Task prompt =>
Starting at the line below holding "exists text, tail, r." and stopping at the line holding "exists text tail r b, [65;", print every line exactly, both ends included, and leave the rest out.

────────────────

Lemma rules_wf : Forall (fun r => wf_string (selector_of r)) rules.
Proof.
  repeat (apply Forall_cons; split; [unfold wf_string; cbn; repeat (apply Forall_cons; split; [lia|]); apply Forall_nil; done|]).
  apply Forall_nil. done.
Qed.

Lemma serializeActions_correct_witness :
  exists actions locs, serializeActions (H := host) reverse rules = Some (actions, locs) /\
    (vlen actions < 2 ^ 32 -> length locs = length rules /\
      forall i r l, rules !! i = Some r -> locs !! i = Some l ->
        exists s, deserialize (H := host) actions (vlen actions) l = Some (mkAction (action_type (action r)) l s) /\
          (action_type (action r) = CSSDisplayNoneSelector ->
           if bool_decide (domains (trigger r) = [])
           then exists seg, segment_of rules i seg /\
                  characters s = join_comma (map (fun r => characters (selector_of r)) (group (trigger r) seg))
           else s = selector_of r)).
Proof. exact (serializeActions_correct (H := host) reverse reverse_perm rules rules_serializable rules_wf). Defined.

Lemma serializeActions_order_witness :
  exists actions locs, serializeActions (H := host) reverse rules = Some (actions, locs) /\ 1 < 11.
Proof.
  eexists _, _. split; [vm_compute; reflexivity|].
  eapply (serializeActions_order (H := host) reverse reverse_perm rules _ _ 2 3 3).
  - apply rules_serializable.
  - vm_compute. reflexivity.
  - vm_compute. reflexivity.
  - lia.
  - lia.
  - reflexivity.
  - reflexivity.
  - reflexivity.
  - cbn. split; done.
  - reflexivity.
  - reflexivity.
Defined.

(** Four rules that ignore previous rules: the last one shares a location, before the ones between. *)
Definition ignore_rule (flags : Z) : ContentExtensionRule := mkRule (mkTrigger (str [97]) true flags [] NoDomain) (mkAction IgnorePreviousRules uint32_max emptyWString).
Lemma lossy_text text tail : Forall scalar text -> lossy_scalars (utf16_text text ++ tail) = text ++ lossy_scalars tail.
Proof.
  induction 1 as [|c text Hc _ IH]; [done|]. rewrite utf16_text_cons, <- (assoc_L (++)). unfold units, scalar in *.
  destruct (Z.ltb_spec c 0x10000); cbn [app lossy_scalars].
  - replace (is_high_surrogate c) with false by (symmetry; unfold is_high_surrogate; apply andb_false_iff; lia).
    replace (is_low_surrogate c) with false by (symmetry; unfold is_low_surrogate; apply andb_false_iff; lia).
    by rewrite IH.
  - replace (is_high_surrogate _) with true by (symmetry; unfold is_high_surrogate; apply andb_true_iff; lia).
    replace (is_low_surrogate _) with true by (symmetry; unfold is_low_surrogate; apply andb_true_iff; lia).
    rewrite IH. f_equal. lia.
Qed.

Lemma lossy_unpaired cs : unpaired cs = true -> lossy_scalars cs = replacementCharacter :: lossy_scalars (drop 1 cs).
Proof.
  destruct cs as [|ch rest]; [done|]. cbn [unpaired lossy_scalars drop].
  destruct (is_high_surrogate ch); [destruct rest as [|ch2 rest]; [done|]|]; intros Hu; bprop; by rewrite Hu.
Qed.

Lemma replacing_loop_eq : forall fuel cs room,
  (length cs <= fuel)%nat -> code_units cs -> 3 * vlen cs <= room ->
  replacing_loop fuel cs room = Some (utf8_text (lossy_scalars cs)).
Proof.
  induction fuel as [|fuel IH]; intros cs room Hf Hcs Hr; [destruct cs; [done|cbn in Hf; lia]|].
  destruct cs as [|c cs]; [done|]. set (all := c :: cs) in *.
  destruct (utf16_split all Hcs) as (text & tail & E & Ht & Htail).
  destruct (convert_strict text tail room Ht Htail ltac:(by rewrite <- E)) as (r & Hconv & Hok & _).
  rewrite <- E in Hconv. unfold all. cbn [replacing_loop]. fold all. rewrite Hconv, E, lossy_text by done.
  pose proof (utf8_text_room text) as Hroom. pose proof (f_equal length E) as Hlen. rewrite length_app in Hlen.
  rewrite utf8_text_app.
  case_decide as Hd.
  - apply Hok in Hd as ->. by destruct fuel.
  - destruct Htail as [->|Hu]; [by destruct Hd; apply Hok|]. rewrite (lossy_unpaired _ Hu).
    assert (Hpos : (1 <= length tail)%nat) by (destruct tail; [done|cbn; lia]).
    rewrite IH.
    + by rewrite utf8_text_cons.
    + rewrite length_drop. lia.
    + apply Forall_drop. unfold code_units in Hcs. rewrite E in Hcs. by apply Forall_app in Hcs as [_ ?].
    + rewrite length_drop. lia.
Qed.

(** ** The theorems *)

(** C28: strict conversion of any UTF-16 units into a buffer of three bytes per unit
    never runs out of room: it writes the UTF-8 form of the longest prefix
    that is a text, stops exactly at the first unpaired surrogate, reports
    success exactly when there is none, and reading the bytes back gives the
    units of the prefix again. *)
Theorem utf16_utf8_roundtrip cs :
  code_units cs ->
  exists text tail r b, cs = utf16_text text ++ tail /\ Forall scalar text /\
    convertUTF16ToUTF8 true cs (3 * vlen cs) = (r, tail, utf8_text text) /\ r <> targetExhausted /\
    (r = conversionOK <-> tail = []) /\ (tail = [] \/ unpaired tail = true) /\
    convertUTF8ToUTF16 true (utf8_text text) (vlen (utf16_text text)) = Some (conversionOK, [], utf16_text text, b).
Proof.
  intros Hcs. destruct (utf16_split cs Hcs) as (text & tail & -> & Ht & Htail).
  destruct (convert_strict text tail _ Ht Htail (Z.le_refl _)) as (r & Hconv & Hok & Hroom).
  destruct (decode_text true text (length (utf8_text text)) (vlen (utf16_text text)) 0 Ht (le_n _) (Z.le_refl _)) as [o Hd].
  exists text, tail, r. unfold convertUTF8ToUTF16. rewrite Hd, option_bind_Some. eexists. split_and!; try done; by apply Hok.
Qed.

Lemma utf16_utf8_roundtrip_witness :
  exists text tail r b, [65; 0xD83D; 0xDE00; 0xD800; 66] = utf16_text text ++ tail /\ Forall scalar text /\
    convertUTF16ToUTF8 true [65; 0xD83D; 0xDE00; 0xD800; 66] 15 = (r, tail, utf8_text text) /\ r <> targetExhausted /\
    (r = conversionOK <-> tail = []) /\ (tail = [] \/ unpaired tail = true) /\
    convertUTF8ToUTF16 true (utf8_text text) (vlen (utf16_text text)) = Some (conversionOK, [], utf16_text text, b).
Proof.
  apply (utf16_utf8_roundtrip [65; 0xD83D; 0xDE00; 0xD800; 66]). unfold code_units.
  repeat (apply Forall_cons; split; [lia|]). by apply Forall_nil.
Defined.

(** C29: bytes that strict decoding accepts, and in which 0xED and 0xF4 are
    followed by a continuation byte, are the UTF-8 form of the text that was
    decoded: no overlong form, no surrogate, nothing above U+10FFFF. *)
Theorem accepted_utf8_canonical source room target b :
  bytes source -> second_ok source ->
  convertUTF8ToUTF16 true source room = Some (conversionOK, [], target, b) ->
  exists text, Forall scalar text /\ source = utf8_text text /\ target = utf16_text text.
Proof.
  intros Hb Hok. unfold convertUTF8ToUTF16.
  destruct (utf8_to_utf16_loop (length source) true source room 0) as [[[[r s] t] o]|] eqn:E; [|done].
  cbn. intros [= -> -> -> _]. by eapply decode_accepts.
Qed.

Lemma accepted_utf8_canonical_witness :
  exists text, Forall scalar text /\ [65; 0xE2; 0x82; 0xAC] = utf8_text text /\ [65; 0x20AC] = utf16_text text.
Proof.
  apply (accepted_utf8_canonical [65; 0xE2; 0x82; 0xAC] 5 [65; 0x20AC] false).
  - unfold bytes. repeat (apply Forall_cons; split; [lia|]). by apply Forall_nil.
  - intros i b b' Hi Hb. exfalso.
    do 4 (destruct i as [|i]; [cbn in Hi; injection Hi as <-; lia|]). by destruct i.
  - reflexivity.
Defined.

(** C30: [isLegalUTF8] does not check the lower bound of the second byte after 0xED
    and 0xF4: with any byte below 0x80 there the sequence is accepted, and
    strict decoding turns the ill-formed bytes ED 41 80 into U+C040, although
    the sequence decoder of the same file rejects them. *)
Theorem illformed_utf8_accepted b1 b2 b3 :
  0 <= b1 < 0x80 /\ 0x80 <= b2 <= 0xBF /\ 0x80 <= b3 <= 0xBF ->
  isLegalUTF8 [0xED; b1; b2] 3 = true /\ isLegalUTF8 [0xF4; b1; b2; b3] 4 = true /\
  convertUTF8ToUTF16 true [0xED; 0x41; 0x80] 1 = Some (conversionOK, [], [0xC040], false) /\
  decodeUTF8Sequence [0xED; 0x41; 0x80] = -1.
Proof. intros Hb. split_and!; [apply legal_3; lia|apply legal_4; lia|reflexivity|reflexivity]. Qed.

Lemma illformed_utf8_accepted_witness :
  isLegalUTF8 [0xED; 0x41; 0x80] 3 = true /\ isLegalUTF8 [0xF4; 0x41; 0x80; 0x80] 4 = true /\
  convertUTF8ToUTF16 true [0xED; 0x41; 0x80] 1 = Some (conversionOK, [], [0xC040], false) /\
  decodeUTF8Sequence [0xED; 0x41; 0x80] = -1.
Proof. apply (illformed_utf8_accepted 0x41 0x80 0x80). lia. Defined.

(** The mode that replaces unpaired surrogates always succeeds in a buffer of
    three bytes per unit and writes the UTF-8 form of the text in which every
    unpaired surrogate is U+FFFD. *)
Theorem utf8Impl_replacing cs :
  code_units cs ->
  utf8Impl cs (3 * vlen cs) StrictConversionReplacingUnpairedSurrogatesWithFFFD = Some (utf8_text (lossy_scalars cs)).
Proof. intros Hcs. by apply replacing_loop_eq. Qed.

Lemma utf8Impl_replacing_witness :
  utf8Impl [0xDC00; 65; 0xD800] 9 StrictConversionReplacingUnpairedSurrogatesWithFFFD
  = Some (utf8_text [0xFFFD; 65; 0xFFFD]).
Proof.
  apply (utf8Impl_replacing [0xDC00; 65; 0xD800]). unfold code_units.
  repeat (apply Forall_cons; split; [lia|]). by apply Forall_nil.
Defined.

────────────────

Solution =>
  exists text, tail, r. unfold convertUTF8ToUTF16. rewrite Hd, option_bind_Some. eexists. split_and!; try done; by apply Hok.
Qed.

Lemma utf16_utf8_roundtrip_witness :
  exists text tail r b, [65; 0xD83D; 0xDE00; 0xD800; 66] = utf16_text text ++ tail /\ Forall scalar text /\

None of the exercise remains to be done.